> [What you will do]: In the listing beneath this line, copy exactly the lines starting with the one containing "(** When the" and going on through the one containing "(new_markdown_cell (overview_error ep".

*** Block opens ***

(** * The request handler of serverless-auth-app

    A shallow embedding of [backend/src/index.ts] together with the parts of
    the JavaScript runtime the handler calls: [JSON.parse], [JSON.stringify],
    [Number::toString], [Date.prototype.toISOString] and [console.log].

    JavaScript strings are sequences of UTF-16 code units, numbers are IEEE 754
    binary64 values, objects keep their own properties in the order
    [OrdinaryOwnPropertyKeys] enumerates them. [JSON.stringify] is recursive
    and ends with a RangeError when a value is nested deeper than the call
    stack has room for; that room is a parameter of the handler. *)

From Stdlib Require Import String Ascii ZArith NArith List Bool Lia.
Import ListNotations.

Local Open Scope Z_scope.

(** ** Strings *)

Module JsString.

(** A code unit; a JavaScript string only holds values below 65536. *)
Definition code_unit := N.

Definition jsstring := list code_unit.

Definition ch (a : ascii) : code_unit := N_of_ascii a.

Definition js (s : string) : jsstring := map ch (list_ascii_of_string s).

Definition jsstring_eq_dec (a b : jsstring) : {a = b} + {a <> b} :=
  list_eq_dec N.eq_dec a b.

Definition jsstring_eqb (a b : jsstring) : bool :=
  if jsstring_eq_dec a b then true else false.

Lemma jsstring_eqb_refl s : jsstring_eqb s s = true.
Proof. unfold jsstring_eqb. destruct (jsstring_eq_dec s s); congruence. Qed.

Lemma jsstring_eqb_eq a b : jsstring_eqb a b = true <-> a = b.
Proof.
  unfold jsstring_eqb. destruct (jsstring_eq_dec a b); split; congruence.
Qed.

Lemma jsstring_eqb_neq a b : jsstring_eqb a b = false <-> a <> b.
Proof.
  unfold jsstring_eqb. destruct (jsstring_eq_dec a b); split; congruence.
Qed.

End JsString.
Export JsString.

Arguments js _%_string.
Arguments ch _%_char.

(** ** Decimal digits *)

Module Digits.

Definition is_digit (c : code_unit) : bool := (48 <=? c)%N && (c <=? 57)%N.

Definition digit_val (c : code_unit) : Z := Z.of_N c - 48.

Definition digit_char (d : Z) : code_unit := Z.to_N (d + 48).

(** Horner evaluation of a digit string, most significant digit first. *)
Definition digits_val_from (acc : Z) (ds : jsstring) : Z :=
  fold_left (fun a c => a * 10 + digit_val c) ds acc.

Definition digits_val (ds : jsstring) : Z := digits_val_from 0 ds.

Fixpoint to_digits_aux (fuel : nat) (z : Z) (acc : jsstring) : jsstring :=
  match fuel with
  | O => acc
  | S f =>
      if z <? 10 then digit_char z :: acc
      else to_digits_aux f (z / 10) (digit_char (z mod 10) :: acc)
  end.

(** The decimal digits of a non-negative integer, without leading zeros
    (["0"] for zero). *)
Definition to_digits (z : Z) : jsstring :=
  to_digits_aux (S (Z.to_nat (Z.log2 z))) z [].
(** The characters matched by [\s] in a JavaScript regular expression,
    among the code points below 256. *)
Definition is_space (c : ascii) : bool :=
  let n := code c in
  ((9 <=? n) && (n <=? 13))%nat || (n =? 32)%nat || (n =? 160)%nat.

(** The string holds white space only (the empty string does). *)
Fixpoint blank (s : string) : bool :=
  match s with
  | EmptyString => true
  | String c s' => is_space c && blank s'
  end.

(** ASCII lower-casing, the only case folding SQLite's LIKE performs. *)
Definition lower (c : ascii) : ascii :=
  let n := code c in
  if ((65 <=? n) && (n <=? 90))%nat then ascii_of_nat (n + 32) else c.

Definition ceq (c d : ascii) : bool := Ascii.eqb (lower c) (lower d).

Fixpoint fold_case (s : string) : string :=
  match s with
  | EmptyString => EmptyString
  | String c s' => String (lower c) (fold_case s')
  end.

(** [s.substring(n)] for [n >= 0] : the string without its first [n]
    characters, empty when [s] is shorter. *)
Fixpoint substring_from (n : nat) (s : string) : string :=
  match n, s with
  | O, _ => s
  | S _, EmptyString => EmptyString
  | S n', String _ s' => substring_from n' s'
  end.

Definition is_wildcard (c : ascii) : bool :=
  Ascii.eqb c "%"%char || Ascii.eqb c "_"%char.

Fixpoint has_wildcard (s : string) : bool :=
  match s with
  | EmptyString => false
  | String c s' => is_wildcard c || has_wildcard s'
  end.

Fixpoint starts_with (t s : string) : bool :=
  match t, s with
  | EmptyString, _ => true
  | String c t', String d s' => Ascii.eqb c d && starts_with t' s'
  | String _ _, EmptyString => false
  end.

(** Whether [t] occurs in [s]. *)
Fixpoint occurs (t s : string) : bool :=
  starts_with t s
  || match s with
     | EmptyString => false
     | String _ s' => occurs t s'
     end.

(** [t] occurs in [s] as a contiguous run of characters. *)
Definition substring_of (t s : string) : Prop :=
  exists pre post, s = pre ++ t ++ post.

(** [t] occurs in [s] up to ASCII letter case. *)
Definition ci_substring_of (t s : string) : Prop :=
  exists pre mid post,
    s = pre ++ mid ++ post /\ fold_case mid = fold_case t.

End Str.

(** ** SQL values and the LIKE operator *)

Module Sql.

(** A cell of a column with INTEGER affinity: SQLite keeps text that is
    not a numeric literal as text. *)
Inductive cell : Type :=
| VInt (z : Z)
| VText (s : string).

Definition string_of_Z (z : Z) : string :=
  NilZero.string_of_int (Z.to_int z).

(** The text LIKE sees for a cell. *)
Definition cell_text (v : cell) : string :=
  match v with
  | VInt z => string_of_Z z
  | VText s => s
  end.
Lemma weave_code_nodes (cs : list cell) :
  forall coms : list (list nbcell),
    Forall2 commentary_for cs coms ->
    filter is_code_node (weave coms (map fresh_copy cs))
      = map fresh_copy (filter is_code cs).
Proof.
  intros coms HF; induction HF as [|c com cs coms Hc HF IH]; [reflexivity|].
  cbn [map weave filter]. rewrite filter_app. cbn [filter].
  change (is_code_node (fresh_copy c)) with (is_code c).
  assert (E : filter is_code_node com = []).
  { destruct Hc as [->|(_ & doc & _ & ->)]; reflexivity. }
  rewrite E, IH. destruct (is_code c); reflexivity.
Qed.

(** The size of the output: the overview cell, every kept cell, and at
    most one commentary cell per annotated cell; so at least one cell and
    at most one more than twice the number of input cells. *)
Theorem output_cell_count :
  forall (client : trace -> request -> result (option str))
         (ep : entry_point) (nb : notebook) (tr : trace),
  exists (out : notebook) (tr' : trace),
    create_documented_notebook client ep nb tr = (Ok out, tr')
    /\ 1 + List.length (filter kept (extract_cells nb))
       <= List.length (nb_cells out)
    /\ List.length (nb_cells out)
       <= 1 + List.length (filter kept (extract_cells nb))
            + List.length (filter annotated (extract_cells nb))
    /\ List.length (nb_cells out) <= 1 + 2 * List.length (nb_cells nb).
Proof.
  intros client ep nb tr.
  destruct (create_documented_notebook_run client ep nb tr) as (com & HF & Hrun).
  eexists _, _. split; [exact Hrun|]. cbn [nb_cells List.length].
  destruct (weave_length HF) as [Hlo Hhi].
  rewrite filter_is_code_kept in Hhi.
  pose proof (filter_length_le kept (extract_cells nb)) as Hk.
  pose proof (filter_length_le annotated (extract_cells nb)) as Ha.
  assert (Hl : List.length (extract_cells nb) = List.length (nb_cells nb))
    by (unfold extract_cells; apply length_map).
  lia.
Qed.

(** The code cells of the output are the code cells of the input whose
    content is not empty after trimming, in the same order and with the
    same source; every other cell of the output is a markdown cell. *)
Theorem output_code_cells :
  forall (client : trace -> request -> result (option str))
         (ep : entry_point) (nb : notebook) (tr : trace),
  exists (out : notebook) (tr' : trace),
    create_documented_notebook client ep nb tr = (Ok out, tr')
    /\ filter is_code_node (nb_cells out)
       = map (fun c => new_code_cell (content c))
             (filter annotated (extract_cells nb))
    /\ Forall (fun o => cell_type o = lit "code"
                        \/ cell_type o = lit "markdown") (nb_cells out).
Proof.
  intros client ep nb tr.
  destruct (create_documented_notebook_run client ep nb tr) as (com & HF & Hrun).
  eexists _, _. split; [exact Hrun|]. cbn [nb_cells]. split.
  - cbn [filter]. change (is_code_node (new_markdown_cell _)) with false.
    cbv iota. rewrite (weave_code_nodes HF), filter_is_code_kept.
    apply map_ext_in. intros c Hc. apply filter_In in Hc as [_ Hc].
    symmetry. apply is_code_fresh_copy.
    unfold annotated in Hc. now apply andb_true_iff in Hc.
  - constructor; [now right|].
    apply weave_Forall; [exact HF| |intros doc; now right].
    apply Forall_forall. intros c Hc. apply filter_In in Hc as [_ Hc].
    destruct (kept_fresh_copy c Hc) as [E|E]; rewrite E; [left|right]; reflexivity.
Qed.

(* ================================================================== *)
(** * Runs with a uniform annotation *)
(* ================================================================== *)

(** The loop when every annotation call of its cells returns [doc]. *)
Lemma for_each_process_cell_uniform
  (client : trace -> request -> result (option str))
  (ep : entry_point) (ctx doc : str) (cells : list cell) :
  (forall tr c, In c cells -> annotated c = true ->
     reply_text (cell_error ep) (client tr (cell_request ep (content c) ctx))
       = doc) ->
  forall (acc : notebook) (tr : trace),
    for_each (process_cell client ep ctx) cells acc tr =
      (Ok (extend acc (flat_map (emitted_with doc) cells)),
       tr ++ map (fun c => cell_request ep (content c) ctx)
                 (filter annotated cells)).
Proof.
  induction cells as [|c cells IH]; intros Hdoc acc tr.
  - simpl. now rewrite extend_nil, app_nil_r.
  - assert (IH' := IH (fun tr c Hin => Hdoc tr c (or_intror Hin))).
    cbn [for_each flat_map filter]. unfold bind, emitted_with at 1.
    destruct (annotated c) eqn:Ha.
    + rewrite process_cell_annotated by exact Ha. cbv beta iota zeta.
      rewrite (Hdoc tr c (or_introl eq_refl) Ha), IH', extend_extend.
      cbn [map]. rewrite <- !app_assoc. reflexivity.
    + rewrite process_cell_not_annotated by exact Ha.
      destruct (is_markdown c); rewrite IH', ?extend_extend; reflexivity.
Qed.

Lemma truthy_cell_error (ep : entry_point) (e : exn) :
  truthy (cell_error ep e) = true.
Proof. destruct ep; reflexivity. Qed.

(** When the service fails every call with the error [e], the run still
    ends in a notebook: the overview cell holds the error text of the
    overview, every annotated code cell is preceded by one cell holding
    the error text of the annotation, and the markdown cells are copied;
    all the calls of the run are still issued. *)
Theorem output_when_every_call_fails :
  forall (client : trace -> request -> result (option str))
         (ep : entry_point) (nb : notebook) (tr : trace) (e : exn),
    (forall tr' req, client tr' req = Raise e) ->
    create_documented_notebook client ep nb tr =
      (Ok (mkNotebook []
             (new_markdown_cell (overview_error ep e)
              :: flat_map
                   (fun c =>
                      if annotated c then
                        [ new_markdown_cell (cell_error ep e)
                        ; new_code_cell (content c) ]
                      else if is_markdown c then
                        [ new_markdown_cell (content c) ]
                      else [])
                   (extract_cells nb))),
       tr ++ overview_request ep (extract_cells nb)
          :: map (fun c => cell_request ep (content c)
                             (full_context (extract_cells nb)))
                 (filter annotated (extract_cells nb))).
Proof.
  intros client ep nb tr e Hfail.
  unfold create_documented_notebook, bind.
  rewrite get_notebook_overview_run, Hfail.
  rewrite (for_each_process_cell_uniform client ep
             (full_context (extract_cells nb)) (doc := cell_error ep e)).
  - rewrite <- app_assoc. cbn [reply_text]. unfold cells_append, extend.
    cbn [nb_cells nb_metadata new_notebook app].
    do 4 f_equal. apply flat_map_ext. intros c.
    unfold emitted_with. now rewrite truthy_cell_error.
  - intros tr' c _ _. now rewrite Hfail.
Qed.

*** Block closes ***

> [Task output]:
(** When the service fails every call with the error [e], the run still
    ends in a notebook: the overview cell holds the error text of the
    overview, every annotated code cell is preceded by one cell holding
    the error text of the annotation, and the markdown cells are copied;
    all the calls of the run are still issued. *)
Theorem output_when_every_call_fails :
  forall (client : trace -> request -> result (option str))
         (ep : entry_point) (nb : notebook) (tr : trace) (e : exn),
    (forall tr' req, client tr' req = Raise e) ->
    create_documented_notebook client ep nb tr =
      (Ok (mkNotebook []
             (new_markdown_cell (overview_error ep e)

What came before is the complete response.